Binaries, strings, and charlists

In “Basic types”, we learned a little bit about strings and we used the is_binary/1 function for checks:

iex> string = "hello"
"hello"
iex> is_binary(string)
true

In this chapter, we will gain clarity on what exactly binaries are, how they relate to strings, and what single-quoted values, 'like this', mean in Elixir. Although strings are one of the most common data types in computer languages, they are subtly complex and are often misunderstood. To understand strings in Elixir, we have to educate ourselves about Unicode and character encodings, specifically the UTF-8 encoding.

Unicode and Code Points

In order to facilitate meaningful communication between computers across multiple languages, a standard is required so that the ones and zeros on one machine mean the same thing when they are transmitted to another. The Unicode Standard acts as an official registry of virtually all the characters we know: this includes characters from classical and historical texts, emoji, and formatting and control characters as well.

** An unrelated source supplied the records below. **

(** * Atlas peer-to-peer zonefile replication: a shallow embedding of
      [blockstack/atlas.py] and the properties of its inventory bitmap,
      catalog, peer table, RPC client and workers.

    Conventions of the embedding.
    - A Python 2 [str] is a byte string; it is modelled by [string], and
      [list(s)] / ["".join(l)] by [list_byte_of_string] /
      [string_of_list_byte].  Inventory vectors are such strings.
    - Python integers are [Z]; list positions, bit indexes and lengths
      that the code only ever produces as non-negative numbers are [nat].
    - A Python exception is the [Raise] branch of [result].
    - Timestamps ([time_now()]) are integers (seconds); the health score,
      a quotient of two small counters, is a rational number. *)

From Stdlib Require Import ZArith QArith Lia.
From Stdlib Require Import Strings.Byte Strings.Ascii.
From Stdlib Require Strings.String.
From stdpp Require Import base option list gmap strings pretty fin_maps sorting.

Abbreviation list_byte_of_string := String.list_byte_of_string.
Abbreviation string_of_list_byte := String.string_of_list_byte.

Set Warnings "-abstract-large-number".
Close Scope Q_scope.
Open Scope string_scope.
Open Scope Z_scope.
Open Scope list_scope.
Open Scope nat_scope.

(** ** Python exceptions and results *)

(** Besides the exceptions, [Abort] stands for [os.abort()]: the process
    is killed, and like an exception the call gives no result. *)
Inductive exn : Set :=
| ValueError | IndexError | KeyError | TypeError | AttributeError
| AssertionError
| Abort.

Inductive result (A : Type) : Type :=
| Ok (a : A)
| Raise (e : exn).
Arguments Ok {A} a.
Arguments Raise {A} e.

#[global] Instance result_ret : MRet result := @Ok.
#[global] Instance result_bind : MBind result :=
  fun A B f m => match m with Ok a => f a | Raise e => Raise e end.

(** A [for] loop whose body may raise. *)
Fixpoint foldM {A B : Type} (f : B -> A -> result B) (b : B) (l : list A)
  : result B :=
  match l with
  | [] => Ok b
  | x :: l' => b' ← f b x; foldM f b' l'
  end.

(** ** Inventory bitmap (big-endian bit strings) *)

Module Inventory.

(** [ord(c)] for a one-character string. *)
Definition ord (c : byte) : Z := Z.of_N (Byte.to_N c).

(** [chr(n)]: raises [ValueError] outside [range(256)]. *)
Definition chr (n : Z) : result byte :=
  if (n <? 0)%Z then Raise ValueError
  else match Byte.of_N (Z.to_N n) with
       | Some c => Ok c
       | None => Raise ValueError
       end.

(** [max(l)]: raises [ValueError] on the empty list. *)
Definition py_max (l : list nat) : result nat :=
  match l with
  | [] => Raise ValueError
  | x :: l' => Ok (fold_left Nat.max l' x)
  end.

(** [l[i]]: raises [IndexError] out of range. *)
Definition getitem {A : Type} (l : list A) (i : nat) : result A :=
  match l !! i with
  | Some x => Ok x
  | None => Raise IndexError
  end.

(** The common prologue of flip and test:
    [if len(inv_list) <= max_byte_index:
         inv_list += ['\0'] * (max_byte_index - len(inv_list))] *)
Definition expand (inv_list : list byte) (max_byte_index : nat) : list byte :=
  if length inv_list <=? max_byte_index
  then inv_list ++ replicate (max_byte_index - length inv_list) x00
  else inv_list.

(** Body of the [for bit_index in bit_indexes] loop of
    [atlas_inventory_flip_zonefile_bits]. *)
Definition flip_bit (operation : bool) (inv_list : list byte) (bit_index : nat)
  : result (list byte) :=
  let byte_index := bit_index / 8 in
  let bit_index := 7 - bit_index mod 8 in
  c ← getitem inv_list byte_index;
  let zfbits := ord c in
  let zfbits :=
    if operation
    then Z.lor zfbits (Z.shiftl 1 (Z.of_nat bit_index))
    else Z.land zfbits (Z.lnot (Z.shiftl 1 (Z.of_nat bit_index))) in
  c' ← chr zfbits;
  Ok (<[byte_index := c']> inv_list).

Definition atlas_inventory_flip_zonefile_bits
  (inv_vec : string) (bit_indexes : list nat) (operation : bool) : result string :=
  let inv_list := list_byte_of_string inv_vec in
  m ← py_max bit_indexes;
  let max_byte_index := m / 8 + 1 in
  let inv_list := expand inv_list max_byte_index in
  inv_list ← foldM (flip_bit operation) inv_list bit_indexes;
  Ok (string_of_list_byte inv_list).

Definition atlas_inventory_set_zonefile_bits inv_vec bit_indexes :=
  atlas_inventory_flip_zonefile_bits inv_vec bit_indexes true.

Definition atlas_inventory_clear_zonefile_bits inv_vec bit_indexes :=
  atlas_inventory_flip_zonefile_bits inv_vec bit_indexes false.

(** Body of the loop of [atlas_inventory_test_zonefile_bits]. *)
Definition test_bit (inv_list : list byte) (ret : bool) (bit_index : nat)
  : result bool :=
  let byte_index := bit_index / 8 in
  let bit_index := 7 - bit_index mod 8 in
  c ← getitem inv_list byte_index;
  let zfbits := ord c in
  Ok (ret && negb (Z.land zfbits (Z.shiftl 1 (Z.of_nat bit_index)) =? 0)%Z).

Definition atlas_inventory_test_zonefile_bits
  (inv_vec : string) (bit_indexes : list nat) : result bool :=
  let inv_list := list_byte_of_string inv_vec in
  m ← py_max bit_indexes;
  let max_byte_index := m / 8 + 1 in
  let inv_list := expand inv_list max_byte_index in
  foldM (test_bit inv_list) true bit_indexes.

(** [atlas_inventory_to_string]: "0"/"1" characters, most significant
    bit of each byte first. *)
Definition byte_to_bits (c : byte) : list bool :=
  map (fun j => negb (Z.land (ord c) (Z.shiftl 1 (Z.of_nat (7 - j))) =? 0)%Z)
      (seq 0 8).

Definition atlas_inventory_to_string (inv : string) : string :=
  String.string_of_list_ascii
    (map (fun b : bool => if b then "1"%char else "0"%char)
         (flat_map byte_to_bits (list_byte_of_string inv))).

End Inventory.

(** ** Catalog store: the [zonefiles] table and the cached inventory *)

Module Catalog.
Import Inventory.

(** One row of [zonefiles].  [inv_index] is the [INTEGER PRIMARY KEY
    AUTOINCREMENT] column: assigned keys start at 1. *)
Record zonefile_row : Type := {
  inv_index : positive;
  zonefile_hash : string;
  present : bool;
  tried_storage : bool;
  block_height : Z
}.

(** The table in rowid order (the order of a [SELECT] without
    [ORDER BY]) and the [sqlite_sequence] counter of the largest key
    ever assigned. *)
Record atlasdb : Type := {
  zonefiles : list zonefile_row;
  zonefiles_seq : N
}.

(** The database together with the module globals [ZONEFILE_INV]
    ([None] until first written) and [NUM_ZONEFILES]. *)
Record atlas_state : Type := {
  db : atlasdb;
  ZONEFILE_INV : option string;
  NUM_ZONEFILES : nat
}.

Definition atlasdb_empty : atlasdb := {| zonefiles := []; zonefiles_seq := 0%N |}.

Definition atlas_state_init : atlas_state :=
  {| db := atlasdb_empty; ZONEFILE_INV := None; NUM_ZONEFILES := 0 |}.

(** [SELECT MAX(inv_index) FROM zonefiles]: [NULL] on an empty table. *)
Definition sql_max_inv_index (d : atlasdb) : option positive :=
  match zonefiles d with
  | [] => None
  | r :: rs => Some (fold_left Pos.max (map inv_index rs) (inv_index r))
  end.

(** Key given to the next inserted row: one more than the largest key
    that ever existed in the table. *)
Definition sql_next_inv_index (d : atlasdb) : positive :=
  let in_table := match sql_max_inv_index d with
                  | Some m => Npos m
                  | None => 0%N
                  end in
  N.succ_pos (N.max (zonefiles_seq d) in_table).

(** [INSERT INTO zonefiles (zonefile_hash, present, tried_storage,
    block_height) VALUES (?,?,?,?)] *)
Definition sql_insert_zonefile
  (zfhash : string) (pres tried : bool) (height : Z) (d : atlasdb) : atlasdb :=
  let k := sql_next_inv_index d in
  {| zonefiles := zonefiles d ++
       [ {| inv_index := k; zonefile_hash := zfhash; present := pres;
            tried_storage := tried; block_height := height |} ];
     zonefiles_seq := Npos k |}.

Definition has_hash (zfhash : string) (r : zonefile_row) : bool :=
  bool_decide (zonefile_hash r = zfhash).

(** [SELECT ... FROM zonefiles WHERE zonefile_hash = ?] *)
Definition rows_of_hash (zfhash : string) (d : atlasdb) : list zonefile_row :=
  List.filter (has_hash zfhash) (zonefiles d).

(** [atlasdb_get_zonefile_bits]: zero-based bit indexes. *)
Definition atlasdb_get_zonefile_bits (zfhash : string) (d : atlasdb) : list nat :=
  map (fun r => Pos.to_nat (inv_index r) - 1) (rows_of_hash zfhash d).

(** [atlasdb_zonefile_inv_length] (rows delivered as dictionaries by
    [atlasdb_row_factory], so that [row[0]] raises and is skipped). *)
Definition atlasdb_zonefile_inv_length (d : atlasdb) : nat :=
  match sql_max_inv_index d with
  | None => 0
  | Some m => Pos.to_nat m + 1
  end.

Unicode organizes all of the characters in its repertoire into code charts, and each character is given a unique numerical index. This numerical index is known as a Code Point.

In Elixir you can use a ? in front of a character literal to reveal its code point:

iex> ?a
97
iex> ?ł
322

Note that most Unicode code charts will refer to a code point by its hexadecimal representation, e.g. 97 translates to 0061 in hex, and we can represent any Unicode character in an Elixir string by using the \u notation and the hex representation of its code point number:

iex> "\u0061" === "a"
true
iex> 0x0061 = 97 = ?a
97

The hex representation will also help you look up information about a code point, e.g. https://codepoints.net/U+0061 has a data sheet all about the lower case a, a.k.a. code point 97.

UTF-8 and Encodings

Now that we understand what the Unicode standard is and what code points are, we can finally talk about encodings. Whereas the code point is what we store, an encoding deals with how we store it: encoding is an implementation. In other words, we need a mechanism to convert the code point numbers into bytes so they can be stored in memory, written to disk, etc.

Elixir uses UTF-8 to encode its strings, which means that code points are encoded as a series of 8-bit bytes. UTF-8 is a variable width character encoding that uses one to four bytes to store each code point; it is capable of encoding all valid Unicode code points.

Because UTF-8 is a variable width encoding, the number of characters (i.e. code points) and the number of bytes in a string may not be 1:1. Consider the following:

iex> string = "hełło"
"hełło"
iex> String.length(string)
5
iex> byte_size(string)
7

String.length/1 counts characters, but byte_size/1 reveals the number of underlying raw bytes needed to store the string when using UTF-8 encoding. UTF-8 requires one byte to represent the characters h, e, and o, but two bytes to represent ł. Some of the genius of UTF-8 is how it reserves certain bits to declare how many bytes are needed to represent a code point.

Note: if you are running on Windows, there is a chance your terminal does not use UTF-8 by default. You can change the encoding of your current session by running chcp 65001 before entering iex (iex.bat).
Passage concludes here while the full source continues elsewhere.